Healthcare fraud involves the deliberate misrepresentation of health insurance claims to obtain an undeserved financial benefit. Examples include billing for services that have not been rendered, billing for services of a higher standard than those provided, and billing for unnecessary tests or services. Although many major health insurance companies use highly complex computer programs to identify dubious insurance billing patterns, health care consumers recognize and report the vast majority of fraudulent health insurance claims. By carefully examining the Explanation of Benefits (EOB) forms they receive from their insurance companies, consumers can determine whether the forms accurately record the actual services provided to them. If a questionable claim or known pattern of healthcare fraud emerges, a consumer can report the source to the insurance company’s fraud department or, in the United States, to the U.S. Office of the Inspector General (OIG) by phone or email .
According to the US Government Accountability Office (GAO), approximately 14% of the money paid to providers for Medicare claims is wasted on health care fraud. Most authorities estimate that approximately $100 billion US dollars (USD) annually is lost due to this problem. False claim plots to misrepresent the extent and nature of treatments or the diagnosis for which treatments are claimed are the most common form of healthcare fraud.

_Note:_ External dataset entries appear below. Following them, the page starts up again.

(** X12: a day with a volume that is not at least 3000 (below it, or
    NaN) is never flagged, whatever its metrics. *)
Theorem flag_unusual_volume_floor (rows : list row) (i : nat) (r : row) :
  Forall (λ r, is_Some (derived r)) rows →
  rows !! i = Some r →
  PrimFloat.leb 3000%float (volume r) = false →
  ∃ flags, flag_unusual rows = Ok flags ∧ flags !! i = Some false.
Proof.
  intros Hall Hi Hvol.
  destruct (flag_unusual_from rows [] Hall) as (flags & Hrun & _ & Hflags).
  exists flags. split; [done|].
  destruct (proj1 (Forall_lookup _ _) Hall i r Hi) as [m Hm].
  rewrite (Hflags i r m Hi Hm). f_equal.
  apply bool_decide_eq_false. unfold unusual.
  change (ge (Float (volume r)) (Int 3000))
    with (PrimFloat.leb 3000%float (volume r)).
  rewrite Hvol. intros [(_ & _ & [])|[(_ & _ & [])|(_ & [])]].
Qed.

Lemma flag_unusual_volume_floor_witness :
  ∃ flags,
    flag_unusual
      [update (Row 20240102 100 120 90 110 2999 100 100 99 100 1000 None)
         (Metrics (Float 33%float) (Float 32%float) (Float 10%float)
            (Float 10%float) (Float 300%float))]
    = Ok flags
    ∧ flags !! 0%nat = Some false.
Proof.
  eapply (flag_unusual_volume_floor _ 0%nat).
  - repeat constructor. by eexists.
  - reflexivity.
  - reflexivity.
Defined.

(** X13: the price-change rule cannot flag the first day of a list:
    after [compute_metrics], the flag of the first row is that of its
    amplitude and of its turnover alone, whatever its close. *)
Theorem flag_unusual_first_day (r : row) (rest : list row) :
  (∀ i, ¬ zero_divisor (r :: rest) i) →
  ∃ flags,
    flag_unusual (compute_metrics (r :: rest)).2 = Ok flags
    ∧ flags !! 0%nat
      = Some ((gt (amplitude (metrics_of None r)) (Int 9)
               && gt (amplitude_diff (metrics_of None r)) (Int 5)
               || gt (turnover (metrics_of None r)) (Int 10))
              && ge (Float (volume r)) (Int 3000)).
Proof.
  intros Hno.
  apply compute_metrics_returns_iff in Hno.
  pose proof (compute_metrics_from_enriched (r :: rest) None Hno) as Hrun.
  unfold compute_metrics. cbn [fmap option_fmap option_map] in Hrun.
  rewrite Hrun. cbn [enriched].
  pose proof (enriched_derived (r :: rest) None) as Hall. cbn [enriched] in Hall.
  destruct (flag_unusual_from _ [] Hall) as (flags & Hflags & _ & Hlookup).
  exists flags. split; [done|].
  rewrite (Hlookup 0%nat _ _ eq_refl eq_refl). f_equal.
  cbn [volume update].
  remember (metrics_of None r) as m eqn:Hm.
  assert (price_change m = Int 0) as Hpc by (by rewrite Hm).
  clear Hm.
  destruct (ge (Float (volume r)) (Int 3000)) eqn:Hv.
  - destruct (gt (amplitude m) (Int 9) && gt (amplitude_diff m) (Int 5)
              || gt (turnover m) (Int 10)) eqn:Hc.
    + apply bool_decide_eq_true. unfold unusual. rewrite Hv.
      apply orb_prop in Hc as [Hc|Hc].
      * apply andb_prop in Hc as [-> ->]. by left.
      * rewrite Hc. by right; right.
    + apply bool_decide_eq_false. unfold unusual. rewrite Hpc.
      apply orb_false_elim in Hc as [Hc ->].
      intros [(Ha & Hd & _)|[([] & _)|([] & _)]].
      destruct (gt (amplitude m) (Int 9)), (gt (amplitude_diff m) (Int 5));
        done.
  - rewrite andb_false_r. apply bool_decide_eq_false. unfold unusual.
    rewrite Hv. intros [(_ & _ & [])|[(_ & _ & [])|(_ & [])]].
Qed.

Lemma flag_unusual_first_day_witness :
  ∃ flags,
    flag_unusual (compute_metrics (ordinary_row :: [negative_low_row])).2
    = Ok flags
    ∧ flags !! 0%nat
      = Some ((gt (amplitude (metrics_of None ordinary_row)) (Int 9)
               && gt (amplitude_diff (metrics_of None ordinary_row)) (Int 5)
               || gt (turnover (metrics_of None ordinary_row)) (Int 10))
              && ge (Float (volume ordinary_row)) (Int 3000)).
Proof.
  apply flag_unusual_first_day.
  apply compute_metrics_returns_iff. vm_compute. reflexivity.
Defined.

(** ** [main]: the sort and the three stages together *)

Section sort_rows.
Implicit Types (r : row) (rows : list row).

Lemma insert_row_perm r rows : insert_row r rows ≡ₚ r :: rows.
Proof.
  induction rows as [|x rows IH]; [done|]. cbn.
  destruct (date r <=? date x); [done|].
  rewrite IH. apply Permutation_swap.
Qed.

Lemma sort_rows_perm rows : sort_rows rows ≡ₚ rows.
Proof.
  induction rows as [|r rows IH]; [done|]. cbn.
  by rewrite insert_row_perm, IH.
Qed.
(** * SimuladorMatriz: the expression engine

    A shallow embedding of [src/utils/expressionParser.ts] (tokenizer,
    shunting-yard parser, stack evaluator) and of the matrix primitives it
    imports from [./matrixMath] ([createEmptyMatrix], [addMatrices],
    [subtractMatrices], [multiplyTwoMatrices], [transposeMatrix],
    [powerMatrix], [scalarOperation] and the three [generic*] dispatchers),
    followed by the properties of the specification that concern them.
    The embedding also covers the other helpers of [matrixMath] that the
    interface calls ([cloneMatrixData], [validateDimensionsMatch],
    [validateMultiplicationChain], [multiplyMatrices]), the name template
    of [addMatrix] and the edit of a cell ([updateMatrixData]) in
    [App.tsx], with further properties of all of these at the end.

    Conventions of the embedding.
    - A JavaScript [number] is a binary64 float: Rocq's primitive [float].
      The dimensions [rows] and [cols] of an entity, which the data model
      declares as integers, are natural numbers.
    - A JavaScript string is a Rocq [string].  The model is exact on ASCII
      text: [toUpperCase] maps the letters a-z, [trim] removes the ASCII
      white space characters, other characters are left alone.
    - Arrays are mutable objects.  The two array types of the engine
      ([number[]], a row; [number[][]], a grid of row references) live in a
      store indexed by locations; [arr[i] = v] is a store update.  A
      [Matrix] object is never assigned to after its creation (the source
      only builds object literals and spreads), so entities are records
      whose [data] field is the location of a grid.
    - [crypto.randomUUID()] draws from an oracle kept in the state.
    - A thrown exception is an outcome [Throw e]; the state reached when it
      was thrown is kept, since store effects are not rolled back.
    - The optional [steps] narration of an entity is not represented, and
      [String(x)] on numbers, which only display names use, is a parameter.
      The source keeps the narration in arrays, and an array holds at most
      [2^32 - 1] elements: [powerMatrix], which gathers the [rows * cols + 2]
      lines of each of its products in one array, cannot return when they do
      not fit.  The general statement about powers carries that bound. *)

From Stdlib Require Import ZArith Floats String Ascii DecimalString.
From stdpp Require Import gmap strings list fin_maps.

Other illegal practices include double billing, kickbacks, miscoding, unbundling of services, and failure to collect coinsurance payments. The OIG has specifically found that the most common offenders for inappropriate and deceptive billing are chiropractic practices and practices in which chiropractic plays a role.
Investigations of personal injury factories have yielded evidence of healthcare fraud in the form of billing for non-existent or negligible injuries, fabrication of diagnoses, provision of costly and unnecessary services and supplies, and payments to “victims” to knowingly participate. Recruiters, called runners or cappers, actively seek traffic accidents and workers’ compensation cases to support the mill. Health insurance companies identify healthcare fraud in these settings by red flagging unusual patterns of sustained and overbilling by a small number of providers for a large number of patients. Other scams include companies that recruit terminally ill patients to apply for multiple life insurance policies and lie about the applicant’s health. The claimant receives a small percentage of the face value of each policy from the unscrupulous company, but the company receives the face value of many policies when the policyholder dies.
Unlicensed or bogus health insurance companies also result in millions of dollars each year in unpaid claims. Anti-fraud experts are advising consumers to stay away from companies that sell policies with generous benefits at well-below-average costs. Other red flags include health insurance companies that require you to join a membership or association, companies that are not licensed in a particular state, and companies that the customer has never heard of. Consumers can vet companies by calling their local Better Business Bureau (BBB), the Federal Bureau of Investigation, the state Health Insurance Commissioner, or the OIG.